Original hospice board gets tour of Campbell House

Categories: In The Media.

As the final touches are made to the Campbell House palliative care facility, the committee which launched Hospice Georgian Triangle in 1987 took a tour of the six-bed hospice before sitting down for tea and to reminisce about hospice’s origins in Collingwood.

“Absolutely amazing, incredible,” said Rev. Richard Newland, the inaugural chair of Hospice Georgian Triangle, as he stood in the homey front entrance that resembles someone’s living room. “I would have never dreamed that it would have developed into something like this.

“But having seen the facility, knowing what palliative people are faced with, Collingwood has a real gem here.”

Newland was a pastor serving the Anglican parishes in Batteaux, Duntroon and Singhampton in the mid-1980s, fresh from the seminary, and had spent his last year of training at the parish in King City. He had been introduced to the idea of palliative care services with Hospice King, the first volunteer hospice organization in the province, started by two members of the congregation.
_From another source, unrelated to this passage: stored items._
(* ===== verification/ConfigStore.v ===== *)
(** The configuration store ([components/stores/src/config.rs], [postgres/config.rs]): scripts,
    plugins, guild settings, joined guilds, premium slots and user flags.

    [ConfigDb] holds the tables with the constraints the migrations declare: primary keys, the
    sequences of the [bigserial] columns, the unique index of [guild_scripts] over
    (guild_id, plugin_id, name), in which NULL is never equal to NULL, its reference to
    [plugins], and the unique index of [premium_slots] over (source, source_id). *)
From stdpp Require Import base gmap list strings sorting.
From S2P Require Import Prelude Models WorkerPool Commands World Postgres BucketStore.

(** * components/common/src/plugin.rs, user.rs *)

Record ScriptPluginData := mkScriptPluginData {
  spd_published_version : option string;
  spd_published_version_updated_at : option Z;
  spd_dev_version : option string;
  spd_dev_version_updated_at : option Z;
}.

Inductive PluginType := PtScript.
Inductive PluginData := PdScript (d : ScriptPluginData).

Definition plugin_data_kind (d : PluginData) : PluginType := match d with PdScript _ => PtScript end.

Record Plugin := mkPlugin {
  p_id : Z;
  p_created_at : Z;
  p_author_id : Z;
  p_name : string;
  p_short_description : string;
  p_long_description : string;
  p_is_public : bool;
  p_is_official : bool;
  p_data : PluginData;
}.

Record UserMeta := mkUserMeta {
  um_is_moderator : bool;
  um_is_admin : bool;
  um_is_verified : bool;
}.

Definition user_meta_default : UserMeta := mkUserMeta false false false.

(** * components/stores/src/config.rs *)

Inductive ConfigStoreError :=
| ScriptNotFound
| LinkNotFound
| GuildScriptLimitReached (count limit : Z)
| CsOther (e : SqlxError)
| PluginNotFound (id : Z)
| GuildAlreadyHasPlugin.
#[global] Instance ConfigStoreError_eq_dec : EqDecision ConfigStoreError.
Proof. solve_decision. Defined.

Record UpdateScript := mkUpdateScript {
  us_id : Z;
  us_name : option string;
  us_original_source : option string;
  us_enabled : option bool;
  us_contributes : option ScriptContributes;
}.

Record CreateScript := mkCreateScript {
  cs_name : string;
  cs_original_source : string;
  cs_enabled : bool;
  cs_plugin_id : option Z;
  cs_plugin_auto_update : option bool;
}.

Record GuildMetaConfig := mkGuildMeta {
  gm_guild_id : Z;
  gm_error_channel_id : option Z;
}.

Definition guild_default (guild_id : GuildId) : GuildMetaConfig := mkGuildMeta guild_id None.

Record JoinedGuild := mkJoinedGuild {
  jg_id : Z;
  jg_name : string;
  jg_icon : string;
  jg_owner_id : Z;
  jg_left_at : option Z;
}.

Record CreateUpdatePremiumSlotBySource := mkCreateSlot {
  cu_title : string;
  cu_user_id : option Z;
  cu_message : string;
  cu_source : string;
  cu_source_id : string;
  cu_tier : PremiumSlotTier;
  cu_state : PremiumSlotState;
  cu_expires_at : Z;
  cu_manage_url : string;
}.

Record CreatePlugin := mkCreatePlugin {
  cp_name : string;
  cp_short_description : string;
  cp_long_description : string;
  cp_is_official : bool;
  cp_is_public : bool;
  cp_author_id : Z;
  cp_kind : PluginType;
}.

Record UpdatePluginMeta := mkUpdatePlugin {
  up_name : option string;
  up_short_description : option string;
  up_long_description : option string;
  up_is_official : option bool;
  up_author_id : option Z;
  up_is_public : option bool;
  up_is_published : option bool;
}.

(** * The tables *)

Record DbScript := mkDbScript {
  ds_guild_id : Z;
  ds_original_source : string;
  ds_name : string;
  ds_enabled : bool;
  ds_contributes_commands : JsonValue;
  ds_contributes_interval_timers : JsonValue;
  ds_plugin_id : option Z;
  ds_plugin_auto_update : option bool;
}.

Record DbJoinedGuild := mkDbGuild {
  dg_name : string;
  dg_icon : string;
  dg_owner_id : Z;
  dg_left_at : option Z;
}.

Record DbPremiumSlot := mkDbSlot {
  dp_title : string;
  dp_user_id : option Z;
  dp_message : string;
  dp_source : string;
  dp_source_id : string;
  dp_tier : Z;
  dp_state : Z;
  dp_created_at : Z;
  dp_updated_at : Z;
  dp_expires_at : Z;
  dp_manage_url : string;
  dp_attached_guild_id : option Z;
}.

Record DbPlugin := mkDbPlugin {
  pl_created_at : Z;
  pl_name : string;
  pl_short_description : string;
  pl_long_description : string;
  pl_is_published : bool;
  pl_is_official : bool;
  pl_plugin_kind : Z;
  pl_current_version_number : Z;
  pl_published_source : option string;
  pl_published_version_updated_at : option Z;
  pl_dev_source : option string;
  pl_dev_version_updated_at : option Z;
  pl_author_id : Z;
  pl_is_public : bool;
}.

Record ConfigDb := mkConfigDb {
  script_seq : Z;
  guild_scripts : gmap Z DbScript;
  guild_meta_configs : gmap Z Z;
  joined_guilds : gmap Z DbJoinedGuild;
  guild_whitelist : gset Z;
  slot_seq : Z;
  premium_slots : gmap Z DbPremiumSlot;
  plugin_seq : Z;
  plugins : gmap Z DbPlugin;
  user_meta : gmap Z UserMeta;
}.

Definition set_scripts (seq : Z) (m : gmap Z DbScript) (db : ConfigDb) : ConfigDb :=
  mkConfigDb seq m (guild_meta_configs db) (joined_guilds db) (guild_whitelist db) (slot_seq db) (premium_slots db)
    (plugin_seq db) (plugins db) (user_meta db).
Definition set_meta (m : gmap Z Z) (db : ConfigDb) : ConfigDb :=
  mkConfigDb (script_seq db) (guild_scripts db) m (joined_guilds db) (guild_whitelist db) (slot_seq db) (premium_slots db)
    (plugin_seq db) (plugins db) (user_meta db).
Definition set_guilds (m : gmap Z DbJoinedGuild) (db : ConfigDb) : ConfigDb :=
  mkConfigDb (script_seq db) (guild_scripts db) (guild_meta_configs db) m (guild_whitelist db) (slot_seq db) (premium_slots db)
    (plugin_seq db) (plugins db) (user_meta db).
Definition set_slots (seq : Z) (m : gmap Z DbPremiumSlot) (db : ConfigDb) : ConfigDb :=
  mkConfigDb (script_seq db) (guild_scripts db) (guild_meta_configs db) (joined_guilds db) (guild_whitelist db) seq m
    (plugin_seq db) (plugins db) (user_meta db).
Definition set_plugins (seq : Z) (m : gmap Z DbPlugin) (db : ConfigDb) : ConfigDb :=
  mkConfigDb (script_seq db) (guild_scripts db) (guild_meta_configs db) (joined_guilds db) (guild_whitelist db) (slot_seq db)
    (premium_slots db) seq m (user_meta db).

(** * Rows to values *)

(** [v as u64] for an [i64] *)
Definition i64_as_u64 (v : Z) : Z := v mod 2 ^ 64.

(** [Id::new] panics on zero. *)
Definition id_new (v : Z) : outcome Z := if v =? 0 then Panic else Ret v.

Definition opt_outcome {A B} (f : A → outcome B) (o : option A) : outcome (option B) :=
  match o with
  | None => Ret None
  | Some a => do! b := f a in Ret (Some b)
  end.

(** The JSON of a script's contributions; the encoding of a command and of a timer is derived. *)
Class ContribCodec := {
  enc_commands : list TwCommand → JsonValue;
  dec_commands : JsonValue → option (list TwCommand);
  enc_interval_timers : list IntervalTimerContrib → JsonValue;
  dec_interval_timers : JsonValue → option (list IntervalTimerContrib);
}.

(** [serde_json::to_value] of the derived [Serialize] of [ScriptContributes]: an object. *)
Definition enc_contributes `{ContribCodec} (c : ScriptContributes) : JsonValue :=
  JObject [("commands", enc_commands (contrib_commands c)); ("interval_timers", enc_interval_timers (contrib_interval_timers c))].

(** What a column gives back decodes to what was encoded. *)
Definition codec_faithful `{Pg, ContribCodec} (c : ScriptContributes) : Prop :=
  dec_commands (jsonb (enc_commands (contrib_commands c))) = Some (contrib_commands c) ∧
  dec_interval_timers (jsonb (enc_interval_timers (contrib_interval_timers c))) = Some (contrib_interval_timers c).

(** A sequence is never decoded from an object; the default of the columns is the empty array. *)
Class ContribLaws (P : Pg) (C : ContribCodec) : Prop := {
  dec_commands_object : ∀ o, ∃ o', jsonb (JObject o) = JObject o' ∧ dec_commands (JObject o') = None;
  dec_commands_empty : dec_commands (JArray []) = Some [];
  dec_timers_empty : dec_interval_timers (JArray []) = Some [];
}.

Section conversions.
Context `{!ContribCodec}.

(** [impl From<DbScript> for Script] *)
Definition script_of_db (id : Z) (s : DbScript) : Script :=
  mkScript (i64_as_u64 id) (ds_name s) (ds_original_source s) (ds_enabled s)
    (mkContributes (default [] (dec_commands (ds_contributes_commands s)))
                   (default [] (dec_interval_timers (ds_contributes_interval_timers s))))
    (i64_as_u64 <$> ds_plugin_id s) (ds_plugin_auto_update s).
End conversions.

(** [impl From<DbGuildMetaConfig> for GuildMetaConfig] *)
Definition meta_of_db (guild_id error_channel_id : Z) : outcome GuildMetaConfig :=
  do! g := id_new (i64_as_u64 guild_id) in
  if error_channel_id =? 0 then Ret (mkGuildMeta g None)
  else do! c := id_new (i64_as_u64 error_channel_id) in Ret (mkGuildMeta g (Some c)).

(** [impl From<DbJoinedGuild> for JoinedGuild] *)
Definition guild_of_db (id : Z) (g : DbJoinedGuild) : outcome JoinedGuild :=
  do! gid := id_new (i64_as_u64 id) in
  do! owner := id_new (i64_as_u64 (dg_owner_id g)) in
  Ret (mkJoinedGuild gid (dg_name g) (dg_icon g) owner (dg_left_at g)).

Definition tier_to_int (tier : PremiumSlotTier) : Z := match tier with Lite => 1 | Premium => 2 end.

Definition state_to_int (state : PremiumSlotState) : Z :=
  match state with
  | Active => 1
  | Cancelling => 2
  | Cancelled => 3
  | PaymentFailed => 4
  end.

Definition tier_of_int (n : Z) : outcome PremiumSlotTier :=
  if n =? 1 then Ret Lite else if n =? 2 then Ret Premium else Panic.

Definition state_of_int (n : Z) : outcome PremiumSlotState :=
  if n =? 1 then Ret Active else if n =? 2 then Ret Cancelling else if n =? 3 then Ret Cancelled
  else if n =? 4 then Ret PaymentFailed else Panic.

(** [impl From<DbPremiumSlot> for PremiumSlot] *)
Definition slot_of_db (id : Z) (v : DbPremiumSlot) : outcome PremiumSlot :=
  do! user_id := opt_outcome (λ uid, id_new (i64_as_u64 uid)) (dp_user_id v) in
  do! tier := tier_of_int (dp_tier v) in
  do! state := state_of_int (dp_state v) in
  do! attached := opt_outcome (λ gid, id_new (i64_as_u64 gid)) (dp_attached_guild_id v) in
  Ret (mkPremiumSlot (i64_as_u64 id) (dp_title v) user_id (dp_message v) (dp_source v) (dp_source_id v) tier state
         (dp_created_at v) (dp_updated_at v) (dp_expires_at v) (dp_manage_url v) attached).

(** [impl From<DbPlugin> for Plugin] *)
Definition plugin_of_db (id : Z) (v : DbPlugin) : outcome Plugin :=
  do! author := id_new (i64_as_u64 (pl_author_id v)) in
  if pl_plugin_kind v =? 0 then
    Ret (mkPlugin (i64_as_u64 id) (pl_created_at v) author (pl_name v) (pl_short_description v) (pl_long_description v)
           (pl_is_public v) (pl_is_official v)
           (PdScript (mkScriptPluginData (pl_published_source v) (pl_published_version_updated_at v)
                        (pl_dev_source v) (pl_dev_version_updated_at v))))
  else Panic.

(** [kind as i16] *)
Definition plugin_kind_int (k : PluginType) : Z := match k with PtScript => 0 end.

Definition config_error {A} (r : result SqlxError A) : result ConfigStoreError A :=
  match r with
  | Ok a => Ok a
  | Err e => Err (CsOther e)
  end.

(** The rows a SELECT converts, or its error. *)
Definition convert_rows {T A B} (f : A → outcome B) (r : T * result SqlxError (list A))
    : outcome (T * result ConfigStoreError (list B)) :=
  match r.2 with
  | Ok l => do! l := map_outcome f l in Ret (r.1, Ok l)
  | Err e => Ret (r.1, Err (CsOther e))
  end.

Definition convert_row {T A B} (f : A → outcome B) (r : T * result SqlxError A)
    : outcome (T * result ConfigStoreError B) :=
  match r.2 with
  | Ok a => do! b := f a in Ret (r.1, Ok b)
  | Err e => Ret (r.1, Err (CsOther e))
  end.

(** * Operations *)

Definition GUILD_SCRIPT_COUNT_LIMIT : Z := 100.

Section operations.
Context `{!Pg, !ContribCodec, !HashOrder Z}.
Implicit Types (db : ConfigDb) (env : PgEnv).

Definition select_rows {R} (p : Z * R → bool) (m : gmap Z R) : list (Z * R) := List.filter p (hiter m).

(** [fetch_one] over the selected rows *)
Definition first_row {T R} (t : T) (l : list R) : result SqlxError (T * R) :=
  match l with
  | r :: _ => Ok (t, r)
  | [] => Err RowNotFound
  end.

(** ** Scripts *)

Definition script_named (guild_id : GuildId) (name : string) (ir : Z * DbScript) : bool :=
  (ds_guild_id ir.2 =? u64_as_i64 guild_id) && bool_decide (ds_name ir.2 = name).
#[local] Existing Instances ex_pg ex_codec list_order.

Definition ex_dir : list (option TestFile) :=
  [Some (mkTestFile (Some "lib.ts") (Ok "l")); Some (mkTestFile (Some "a.ts") (Ok "a")); Some (mkTestFile (Some "b.ts") (Ok "b"));
   Some (mkTestFile (Some "types.d.ts") (Err "unread")); Some (mkTestFile (Some "README.md") (Err "unread"))].
Definition ex_regex (f : string) : option (string → bool) := Some (λ name, ends_with f name).
Definition ex_prepare : ConfigDb * outcome (result PrepareError unit) :=
  prepare_main ex_regex (λ _, (mkPgEnv 0 None, mkPgEnv 0 None)) 1 (Some "a.ts") (Ok ex_dir) config_init.

Lemma prepared_tests_awaited_witness :
  let texts := omap (test_script (Some "a.ts" ≫= ex_regex)) ex_dir in
  texts = [("lib", "l"); ("a", "a")] ∧ added config_init ex_prepare.1 1 texts ∧
  start_tracker (mkPgEnv 0 None) 1 5 ex_prepare.1 = Ok (tracker_new (guild_script_count 1 config_init + Z.of_nat (length texts)) 5).
Proof.
  split; [vm_compute; reflexivity|].
  apply (prepared_tests_awaited ex_regex (λ _, (mkPgEnv 0 None, mkPgEnv 0 None)) 1 (Some "a.ts") ex_dir config_init ex_prepare.1
           (mkPgEnv 0 None) 5); [apply ex_init_ok|unfold valid_id, u64_max; lia|vm_compute; reflexivity|reflexivity|vm_compute; reflexivity].
Defined.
“That had really, really stuck with me; prior to being ordained, I had been a funeral director, and was aware of all the end-of-life issues,” said Newland, who is now at a parish in Scarborough. “When I came up here to start my ministry, I never forgot the experience of King City, and that Hospice King environment.”

“Everybody was thinking about it, but nothing was happening until Richard pulled us together,” added Rebecca Wall, another original board member who is still part of Hospice Georgian Triangle. “We had no money and were just volunteers… but we were people who had passion and believed something more could be done for people at the end-of life.”

Newland contacted every agency he could think of, and organized a meeting at All Saints’ Anglican Church, “and we started to plot on how we could do this.”

“I can’t remember what was the impetus, but I do remember I called every existing agency in town, from the Cancer Society to the Red Cross, the VON, the hospital — every agency I could find to see if there is was anything being done around palliative care issues, and there was nothing,” said Newland.

“My idea was always community-based hospice, but I was using the Hospice King model, which was into the home,” said Newland. “This is certainly a wonderful way in which to do it.”

Every agency agreed to provide a representative for a board of directors, and one member’s husband was a lawyer and guided the group through the incorporation process to get a charitable status number.

“By the end of the first year we were incorporated, had a charitable status number, and we started to do some fundraising and find volunteers,” said Newland. “But it was such a foreign idea; a lot of people didn’t trust us — ’what are you guys about? You want to send non-medical volunteers into my home to help me with my relative who is dying?’ The answer was, ‘yes, we did, you need some help, if you want it’.”

The tour for the inaugural board was just one of several visits to Campbell House this week from local doctors, politicians, service clubs, and representatives of the Local Health Integration Network — which provided the final piece of the puzzle earlier this year by committing to $540,000 in annual operational funding.

That will help pay for the staff of registered nurses and personal support workers now employed at the facility, which will be operating 24 hours a day, seven days a week once it opens its doors.